Historici hebben de herkomst van een deel van de bemanning van het zeventiende-eeuwse WIC-schip de Blauwe Leeuw achterhaald. Het waren migranten uit diverse Europese landen, waaronder Duitsland, Polen en Letland.
De Blauwe Leeuw vertrok in 1636 naar de Braziliaanse stad Recife, op dat moment een Nederlandse kolonie. Het schip was in dienst van de West-Indische Compagnie (WIC), een Nederlandse multinational actief in de Atlantische Oceaan in onder meer de slavenhandel.
Er waren eenenzestig bemanningsleden aan boord van de Blauwe Leeuw en tweeënzestig soldaten. Dankzij het werk van de historici weten we nu van de helft van hen de namen en het land van herkomst. Ze kwamen uit Frankrijk, Engeland, Duitsland, Denemarken, Noorwegen, Zweden, Polen en Letland.
De historici achterhaalden dit op basis van de zogenaamde transportakten, die werden opgemaakt voordat het schip vertrok. Zestien bemanningsleden en veertig soldaten maakten een transportakte op bij de notaris.

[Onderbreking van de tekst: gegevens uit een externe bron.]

Lemma outer_every_key (maxAttempts left attempt : nat) (w : World) :
  let N := length (configuredKeys st) in
  let i := currentIndex (km (selected st w)) in
  (2 <= N)%nat -> loaded st w ->
  exists w',
    executeWithKeyRotation_loop st (requestOp request) maxAttempts left
      attempt w = (Throw loopEndedError, w') /\
    clientsOf (trace w')
    = clientsOf (trace w)
      ++ map (fun j => nth_error (configuredKeys st) ((i + j) mod N))
           (seq 0 left) /\
    ((1 <= left)%nat -> currentIndex (km w') = (i + left) mod N).
Proof.
  intros N i HN. unfold i. clear i. revert attempt w.
  induction left as [|left IH]; intros attempt w Hw.
  - exists w. simpl. unfold throw. rewrite app_nil_r.
    repeat split. lia.
  - assert (Hne : configuredKeys st <> []).
    { unfold N in HN. destruct (configuredKeys st); [simpl in HN; lia|].
      discriminate. }
    destruct (attempt_always_trigger_client w Hw Hne)
      as (e' & w2 & Hrun & Hrot & Hkm & Hcl).
    set (i := currentIndex (km (selected st w))) in *.
    assert (Hi : (i < N)%nat)
      by (apply (clampIndex_index_lt _ (km w) Hne)).
    assert (Hk : (1 < length (keys (km w2)))%nat).
    { rewrite Hkm. cbn. fold N. lia. }
    rewrite (outer_rotate st _ maxAttempts left attempt w w2 e'
               Hrun Hrot Hk).
    assert (Hw3 : loaded st (rotated w2)).
    { split; cbn; rewrite Hkm; [reflexivity|exact (proj2 Hw)]. }
    assert (Hi3 : currentIndex (km (selected st (rotated w2)))
                  = ((i + 1) mod N)%nat).
    { unfold selected, rotated, log, with_km. cbn [km].
      rewrite clampIndex_index_id; rewrite Hkm;
        cbn [advanceIndex currentIndex keys selected with_km km clampIndex];
        fold N; fold i.
      - reflexivity.
      - apply Nat.mod_upper_bound. lia. }
    destruct (IH (S attempt) (rotated w2) Hw3) as (w' & Hloop & Hc & Hidx).
    rewrite Hi3 in Hc, Hidx.
    exists w'. split; [exact Hloop|]. split.
    + rewrite Hc. unfold rotated, log. cbn [trace with_km].
      rewrite !clientsOf_app. simpl. rewrite !app_nil_r, Hcl.
      rewrite <- app_assoc. f_equal. cbn [app]. f_equal.
      * unfold currentKey. rewrite Nat.add_0_r, Nat.mod_small by exact Hi.
        reflexivity.
      * rewrite <- seq_shift, map_map. apply map_ext. intros j.
        rewrite Nat.Div0.add_mod_idemp_l. do 2 f_equal. lia.
    + intros _. destruct left as [|left'].
      * simpl in Hloop. unfold throw in Hloop. inversion Hloop; subst.
        cbn. rewrite Hkm. reflexivity.
      * rewrite Hidx by lia. rewrite Nat.Div0.add_mod_idemp_l.
        f_equal. lia.
Qed.

(** With two keys or more and a rotation trigger on every call, the
    executor tries every key exactly once, in pool order starting at the
    current one and wrapping around; it then fails with the error of the
    end of the loop, and the index is back on the key it started with. *)
Theorem every_key_tried_once (modelName : string) (w : World) :
  let K := configuredKeys st in
  let w0 := exec (loadKeys st) w in
  let i := currentIndex (km (selected st w0)) in
  (2 <= length K)%nat ->
  exists w',
    executeWithKeyRotation st (requestOp request) modelName w
    = (Throw loopEndedError, w') /\
    clientsOf (trace w')
    = clientsOf (trace w) ++ map Some (skipn i K ++ firstn i K) /\
    currentIndex (km w') = i /\
    (i < length K)%nat.
Proof.
  intros K w0 i HN.
  assert (Hne : configuredKeys st <> []).
  { unfold K in HN. destruct (configuredKeys st); [simpl in HN; lia|].
    discriminate. }
  pose proof (loadKeys_loaded st w Hne) as Hw0. fold w0 in Hw0.
  destruct (loadKeys_trace_calls st w) as [Htr _]. fold w0 in Htr.
  assert (Hi : (i < length K)%nat)
    by (apply (clampIndex_index_lt _ (km w0) Hne)).
  destruct (outer_every_key (length K) (length K) 0 w0 HN Hw0)
    as (w' & Hloop & Hc & Hidx).
  exists w'. split; [|split; [|split]].
  - rewrite executeWithKeyRotation_unfold. fold w0.
    replace (maxAttemptsOf (km w0)) with (length K)
      by (rewrite maxAttemptsOf_max; destruct Hw0 as [-> _]; fold K; lia).
    exact Hloop.
  - rewrite Hc, Htr. f_equal. apply rotation_order. exact Hi.
  - rewrite Hidx by lia. fold K. fold i.
    rewrite <- Nat.Div0.add_mod_idemp_r, Nat.Div0.mod_same, Nat.add_0_r.
    now apply Nat.mod_small.
  - exact Hi.
Qed.

End EveryKeyOnce.


(** ** Reloading and the credentials in use *)

(** A reload by an initialized manager takes the keys of the
    configuration, keeps [currentIndex] if it is still within the new
    list and sets it to 0 otherwise (it is not moved to the last key),
    and does nothing else: no random draw, no call, nothing logged. *)
Theorem reload_keeps_or_resets_index (st : Storage) (w : World) :
  initialized (km w) = true ->
  let w' := exec (loadKeys st) w in
  keys (km w') = configuredKeys st /\
  ((currentIndex (km w) < length (configuredKeys st))%nat ->
   currentIndex (km w') = currentIndex (km w)) /\
  ((length (configuredKeys st) <= currentIndex (km w))%nat ->
   configuredKeys st <> [] -> currentIndex (km w') = 0%nat) /\
  (configuredKeys st = [] -> currentIndex (km w') = currentIndex (km w)) /\
  initialized (km w') = true /\
  rng w' = rng w /\ calls w' = calls w /\ trace w' = trace w.
Proof.
  intros Hi w'. unfold w', exec.
  rewrite (loadKeys_no_draw st w (or_introl Hi)). cbn [snd].
  unfold with_km, clampIndex. cbn [km keys currentIndex initialized rng
                                   calls trace].
  split; [reflexivity|]. split; [|split; [|split]].
  - intros Hlt.
    replace (length (configuredKeys st) <=? currentIndex (km w))%nat
      with false by (symmetry; apply Nat.leb_gt; exact Hlt).
    now rewrite andb_false_r.
  - intros Hge Hne.
    replace (length (configuredKeys st) <=? currentIndex (km w))%nat
      with true by (symmetry; apply Nat.leb_le; exact Hge).
    replace (0 <? length (configuredKeys st))%nat with true; [reflexivity|].
    symmetry. apply Nat.ltb_lt.
    destruct (configuredKeys st); [congruence|simpl; lia].
  - intros ->. reflexivity.
  - auto.
Qed.

Lemma callKeysOf_app (a b : list Event) :
  callKeysOf (a ++ b) = callKeysOf a ++ callKeysOf b.
Proof. unfold callKeysOf. apply flat_map_app. Qed.

Lemma inner_callKeys (client : Client) (request : Request)
    (left attempt : nat) (w : World) (o : Outcome T) (w' : World) :
  withRateLimitHandling_loop (generateContent client request) left attempt w
  = (o, w') ->
  exists ds, callKeysOf (trace w') = callKeysOf (trace w) ++ ds /\
             Forall (eq (apiKey client)) ds.
Proof.
  revert attempt w. induction left as [|left IH]; intros attempt w H.
  - simpl in H. unfold throw in H. inversion H; subst.
    exists []. rewrite app_nil_r. auto.
  - cbn [withRateLimitHandling_loop] in H. unfold try_catch in H.
    rewrite called_generateContent in H.
    set (w1 := called (apiKey client) (req_model request) w) in *.
    assert (H1 : exists ds, callKeysOf (trace w1) = callKeysOf (trace w) ++ ds /\
                            Forall (eq (apiKey client)) ds).
    { exists [apiKey client]. unfold w1, called. cbn [trace].
      rewrite callKeysOf_app. simpl. auto. }
    destruct (backend (apiKey client) request (calls w)) as [r|e];
      [inversion H; subst; exact H1|].
    destruct (includes "limit: 0" (errorMessageLower e)
              || includes "quota exceeded for metric" (errorMessageLower e));
      [inversion H; subst; exact H1|].
    unfold bind at 1 in H. unfold getKM in H.
    destruct (isRotationTrigger e && (1 <? length (keys (km w1)))%nat);
      [inversion H; subst; exact H1|].
    destruct (attempt =? MAX_RETRIES)%nat.
    { destruct (isRotationTrigger e); inversion H; subst; exact H1. }
    unfold bind, Math_random, delay, emit in H.
    apply IH in H. destruct H as (ds & D1 & D2).
    unfold log, w1, called in D1. cbn [trace] in D1.
    rewrite !callKeysOf_app in D1. simpl in D1. rewrite app_nil_r in D1.
    exists (apiKey client :: ds). split.
    + rewrite D1, <- app_assoc. reflexivity.
    + constructor; [reflexivity|exact D2].
Qed.

Section ConfiguredKeysOnly.

Hypothesis rand_in_range : forall n, in_unit_interval (rand n).

Lemma currentKey_configured (st : Storage) (w : World) :
  configuredKeys st <> [] ->
  isConfiguredKey st (currentKey (km (exec (loadKeys st) w))).
Proof.
  intros Hne. unfold isConfiguredKey, currentKey.
  pose proof (loadKeys_index_in_bounds st w (rand_in_range _)) as Hb.
  unfold indexInBounds in Hb. rewrite loadKeys_keys in *.
  assert (Hpos : (0 < length (configuredKeys st))%nat)
    by (destruct (configuredKeys st); [congruence|simpl; lia]).
  specialize (Hb Hpos).
  destruct (nth_error (configuredKeys st)
              (currentIndex (km (exec (loadKeys st) w)))) as [k|] eqn:E.
  - exists k. split; [reflexivity|]. eapply nth_error_In, E.
  - apply nth_error_None in E. lia.
Qed.

Lemma attemptBody_keys (st : Storage) (request : Request)
    (w : World) (o : Outcome T) (w2 : World) :
  attemptBody st (requestOp request) w = (o, w2) ->
  exists cs ds,
    clientsOf (trace w2) = clientsOf (trace w) ++ cs /\
    callKeysOf (trace w2) = callKeysOf (trace w) ++ ds /\
    Forall (isConfiguredKey st) cs /\ Forall (isConfiguredKey st) ds.
Proof.
  rewrite attemptBody_cases.
  destruct (loadKeys_trace_calls st w) as [Htr _].
  destruct (length (configuredKeys st) =? 0)%nat eqn:E.
  - intros H. inversion H; subst. exists [], []. rewrite Htr, !app_nil_r.
    auto.
  - assert (Hne : configuredKeys st <> []).
    { intros C. rewrite C in E. discriminate. }
    pose proof (currentKey_configured st w Hne) as Hkey.
    unfold withRateLimitHandling, requestOp. intros H.
    destruct (inner_callKeys _ _ _ _ _ _ _ H) as (ds & D1 & D2).
    apply inner_clients in H.
    exists [currentKey (km (exec (loadKeys st) w))], ds.
    unfold log in H, D1. cbn [trace] in H, D1.
    rewrite clientsOf_app in H. rewrite callKeysOf_app in D1.
    simpl in H, D1. rewrite app_nil_r in D1. rewrite Htr in H, D1.
    split; [exact H|]. split; [exact D1|].
    split; [constructor; [exact Hkey|constructor]|].
    eapply Forall_impl; [|exact D2]. cbn [apiKey]. now intros a <-.
Qed.

Lemma outer_keys (st : Storage) (request : Request)
    (maxAttempts left attempt : nat) (w : World) (o : Outcome T)
    (w' : World) :
  executeWithKeyRotation_loop st (requestOp request) maxAttempts left attempt w
  = (o, w') ->
  exists cs ds,
    clientsOf (trace w') = clientsOf (trace w) ++ cs /\
    callKeysOf (trace w') = callKeysOf (trace w) ++ ds /\
    Forall (isConfiguredKey st) cs /\ Forall (isConfiguredKey st) ds.
Proof.
  revert attempt w. induction left as [|left IH]; intros attempt w H.
  - simpl in H. unfold throw in H. inversion H; subst.
    exists [], []. rewrite !app_nil_r. auto.
  - destruct (attemptBody st (requestOp request) w) as [o1 w2] eqn:Hbody.
    destruct (attemptBody_keys st request w o1 w2 Hbody)
      as (cs & ds & C1 & D1 & C2 & D2).
    destruct o1 as [r|e].
    + rewrite (outer_success st _ maxAttempts left attempt w w2 r Hbody) in H.
      inversion H; subst. now exists cs, ds.
    + destruct (isRotationTrigger e && (1 <? length (keys (km w2)))%nat)
        eqn:Hrot.
      * apply andb_true_iff in Hrot as [Hrot Hk]. apply Nat.ltb_lt in Hk.
        rewrite (outer_rotate st _ maxAttempts left attempt w w2 e Hbody
                   Hrot Hk) in H.
        apply IH in H. destruct H as (cs' & ds' & C1' & D1' & C2' & D2').
        unfold rotated, log in C1', D1'. cbn [trace with_km] in C1', D1'.
        rewrite !clientsOf_app in C1'. rewrite !callKeysOf_app in D1'.
        simpl in C1', D1'. rewrite !app_nil_r in C1'.
        rewrite !app_nil_r in D1'.
        exists (cs ++ cs'), (ds ++ ds'). split; [|split; [|split]].
        -- rewrite C1', C1, <- app_assoc. reflexivity.
        -- rewrite D1', D1, <- app_assoc. reflexivity.
        -- apply Forall_app. now split.
        -- apply Forall_app. now split.
      * rewrite (outer_propagate st _ maxAttempts left attempt w w2 e Hbody
                   Hrot) in H.
        inversion H; subst. now exists cs, ds.
Qed.

(** [getCurrentKey] on a non-empty pool returns one of the configured
    keys, never [undefined]; and in a run of the executor every client is
    bound to a configured key and every network call is made with one. *)
Theorem only_configured_keys_are_used
    (st : Storage) (request : Request) (modelName : string) (w : World) :
  configuredKeys st <> [] ->
  let w' := exec (executeWithKeyRotation st (requestOp request) modelName) w in
  (exists k, result (getCurrentKey st) w = Return (Some k) /\
             In k (configuredKeys st)) /\
  exists cs ds,
    clientsOf (trace w') = clientsOf (trace w) ++ cs /\
    callKeysOf (trace w') = callKeysOf (trace w) ++ ds /\
    Forall (isConfiguredKey st) cs /\ Forall (isConfiguredKey st) ds.
Proof.
  intros Hne w'. split.
  - destruct (currentKey_configured st w Hne) as (k & Hk & Hin).
    exists k. split; [|exact Hin].
    unfold result, getCurrentKey, bind.
    rewrite (loadKeys_returns st w). unfold getKM.
    rewrite loadKeys_keys.
    replace (length (configuredKeys st) =? 0)%nat with false
      by (destruct (configuredKeys st); [congruence|reflexivity]).
    unfold ret. cbn [fst]. rewrite <- Hk. unfold currentKey.
    now rewrite loadKeys_keys.
  - unfold w', exec. rewrite executeWithKeyRotation_unfold.
    destruct (loadKeys_trace_calls st w) as [Htr _].
    match goal with
    | |- context [snd ?run] => destruct run as [o w2] eqn:Hrun
    end.
    apply outer_keys in Hrun. rewrite Htr in Hrun. exact Hrun.
Qed.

Zij hadden schulden gemaakt tijdens hun verblijf in Amsterdam. Vooral de kosten van logement waren hoog. Die schulden moesten natuurlijk worden afbetaald en de transportakte was een middel om de schuldenaren aan hun plicht te herinneren.
Volgens migratieprofessor Leo Lucassen van de Universiteit Leiden laat dit gegeven ‘maar weer eens zien hoe de Gouden Eeuw dreef op migranten’.